### TASK DIRECTIONS:
Beginning at the line that contains "rewrite andb_true_iff, Qeq_bool_iff, Nat.ltb_lt." and ending at the last line of the records below, retype each line exactly and add nothing.

Saved data entries
Lemma find_key {B : Type} (F : string -> B) (k : string) (keys : list string) :
  In k keys ->
  find (fun p => String.eqb (fst p) k) (map (fun g => (g, F g)) keys)
  = Some (k, F k).
Proof.
  induction keys as [|g t IH]; intros Hin; [contradiction |].
  simpl. destruct (String.eqb g k) eqn:Hg.
  - apply String.eqb_eq in Hg. now subst.
  - destruct Hin as [Hin | Hin].
    + subst. rewrite String.eqb_refl in Hg. discriminate.
    + now apply IH.
Qed.

Lemma split_by_flag_perm {A : Type} (f : A -> bool) (l : list A) :
  Permutation (filter (fun x => Bool.eqb (f x) false) l
               ++ filter (fun x => Bool.eqb (f x) true) l) l.
Proof.
  induction l as [|x t IH]; [apply perm_nil |].
  simpl. destruct (f x); simpl.
  - apply Permutation_sym, Permutation_cons_app, Permutation_sym, IH.
  - now apply perm_skip.
Qed.

Section MinMaxFacts.
Variable round2 : Q -> Q.

Lemma series_count_rounded (f : Merged.row -> option Q)
      (group : list Merged.row) :
  series_count (map (fun m => round_cell round2 (f m)) group)
  = series_count (map f group).
Proof.
  unfold series_count. induction group as [|m t IH]; [reflexivity |].
  simpl. destruct (f m); simpl; now rewrite IH.
Qed.

Lemma stats_of_group (combined : list Merged.row) (m : Merged.row) :
  In m combined ->
  stats_of (group_stats round2 combined) m
  = Some (agg round2 (group_rows (group_key m) combined)).
Proof.
  intros Hin. unfold stats_of, group_stats.
  rewrite (find_key (fun g => agg round2 (group_rows g combined))).
  - reflexivity.
  - apply sort_values_In, nodup_In, in_map, Hin.
Qed.

Lemma group_rows_In (combined : list Merged.row) (m : Merged.row) :
  In m combined -> In m (group_rows (group_key m) combined).
Proof.
  intros Hin. unfold group_rows. apply filter_In. split; [assumption |].
  apply String.eqb_refl.
Qed.

(** The columns that the two assignments leave alone. *)
Lemma remove_row_other_columns (gs : list (string * stats)) (m : Merged.row) :
  Merged.set_GrossFrom None (Merged.set_GrossTo None (remove_row round2 gs m))
  = Merged.set_GrossFrom None (Merged.set_GrossTo None m).
Proof.
  unfold remove_row. destruct (min_mask round2 gs m), (max_mask round2 gs m);
    reflexivity.
Qed.

Lemma remove_row_GrossFrom (gs : list (string * stats)) (m : Merged.row) :
  Merged.GrossFrom (remove_row round2 gs m)
  = if min_mask round2 gs m then None else Merged.GrossFrom m.
Proof.
  unfold remove_row. destruct (min_mask round2 gs m), (max_mask round2 gs m);
    reflexivity.
Qed.

Lemma remove_row_GrossTo (gs : list (string * stats)) (m : Merged.row) :
  Merged.GrossTo (remove_row round2 gs m)
  = if max_mask round2 gs m then None else Merged.GrossTo m.
Proof.
  unfold remove_row. destruct (min_mask round2 gs m), (max_mask round2 gs m);
    reflexivity.
Qed.

Lemma min_max_removal_perm (remove_min_max : bool)
      (matched xyna : list Merged.row) :
  Permutation
    (fst (min_max_removal round2 remove_min_max matched xyna)
     ++ snd (min_max_removal round2 remove_min_max matched xyna))
    (if remove_min_max then remove_min_max_rows round2 (matched ++ xyna)
     else matched ++ xyna).
Proof.
  unfold min_max_removal.
  destruct remove_min_max; [| apply Permutation_refl].
  cbn [andb].
  destruct ((0 <? length matched)%nat || (0 <? length xyna)%nat) eqn:H1.
  - destruct (0 <? length (matched ++ xyna))%nat eqn:H2.
    + cbn [fst snd]. apply (split_by_flag_perm Merged.is_XYNA).
    + exfalso. rewrite length_app in H2. apply Nat.ltb_ge in H2.
      apply orb_true_iff in H1. destruct H1 as [H1 | H1];
        apply Nat.ltb_lt in H1; lia.
  - apply orb_false_iff in H1. destruct H1 as [Hm Hx].
    apply Nat.ltb_ge in Hm, Hx.
    destruct matched; [| simpl in Hm; lia].
    destruct xyna; [| simpl in Hx; lia].
    apply perm_nil.
Qed.
End MinMaxFacts.

Section Trimming.
Variable round2 : Q -> Q.

(** Rounding a rounded value gives the same number. *)
Hypothesis round2_idem : forall x, (round2 (round2 x) == round2 x)%Q.

Lemma rounded_value_fixed (f : Merged.row -> option Q)
      (group : list Merged.row) (v : Q) :
  In (Some v) (map (fun m => round_cell round2 (f m)) group) ->
  (round2 v == v)%Q.
Proof.
  intros Hin. apply in_map_iff in Hin. destruct Hin as [m [Hm _]].
  destruct (f m) as [y|]; simpl in Hm; [| discriminate].
  inversion Hm. apply round2_idem.
Qed.

Lemma min_mask_rule (combined : list Merged.row) (m : Merged.row) (a : Q) :
  In m combined ->
  grossFrom_rounded round2 m = Some a ->
  let group := group_rows (group_key m) combined in
  min_mask round2 (group_stats round2 combined) m = true <->
  (forall m2 v2, In m2 group -> grossFrom_rounded round2 m2 = Some v2 ->
                 (a <= v2)%Q) /\
  1 < series_count (map Merged.GrossFrom group).
Proof.
  intros Hin Ha group. unfold min_mask.
  rewrite (stats_of_group round2 combined m Hin). fold group.
  unfold agg. cbn [grossFrom_rounded_min grossFrom_rounded_count].
  rewrite <- (series_count_rounded round2 Merged.GrossFrom group).
  change (map (fun m0 => round_cell round2 (Merged.GrossFrom m0)) group)
    with (map (grossFrom_rounded round2) group).
  set (froms := map (grossFrom_rounded round2) group).
  assert (Hmem : forall m2 v2, In m2 group ->
                   grossFrom_rounded round2 m2 = Some v2 ->
                   In (Some v2) froms).
  { intros m2 v2 H2 Hv2. rewrite <- Hv2. now apply in_map. }
  assert (Ha' : In (Some a) froms)
    by (apply (Hmem m); [now apply group_rows_In | assumption]).
  destruct (series_min froms) as [v|] eqn:Hmin;
    [| exfalso; exact (series_min_None froms Hmin a Ha')].
  destruct (series_min_Some froms v Hmin) as [Hv Hle].
  pose proof (rounded_value_fixed Merged.GrossFrom group v Hv) as Hfix.
  rewrite Ha. cbn [round_cell option_map num_eqb].
  rewrite andb_true_iff, Qeq_bool_iff, Nat.ltb_lt. split.
  - intros [Heq Hc]. split; [| exact Hc]. intros m2 v2 H2 Hv2.
    apply Qle_trans with v; [| apply Hle; eauto].
    apply Qle_lteq. right. now apply Qeq_trans with (round2 v).
  - intros [Hleast Hc]. split; [| exact Hc].
    apply Qeq_trans with v; [| now apply Qeq_sym].
    apply in_map_iff in Hv. destruct Hv as [m2 [Hv2 H2]].
    apply Qle_antisym; [exact (Hleast m2 v H2 Hv2) | now apply Hle].
Qed.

### SOLVED EXERCISE:
  rewrite andb_true_iff, Qeq_bool_iff, Nat.ltb_lt. split.
  - intros [Heq Hc]. split; [| exact Hc]. intros m2 v2 H2 Hv2.
    apply Qle_trans with v; [| apply Hle; eauto].
    apply Qle_lteq. right. now apply Qeq_trans with (round2 v).
  - intros [Hleast Hc]. split; [| exact Hc].
    apply Qeq_trans with v; [| now apply Qeq_sym].
    apply in_map_iff in Hv. destruct Hv as [m2 [Hv2 H2]].
    apply Qle_antisym; [exact (Hleast m2 v H2 Hv2) | now apply Hle].
Qed.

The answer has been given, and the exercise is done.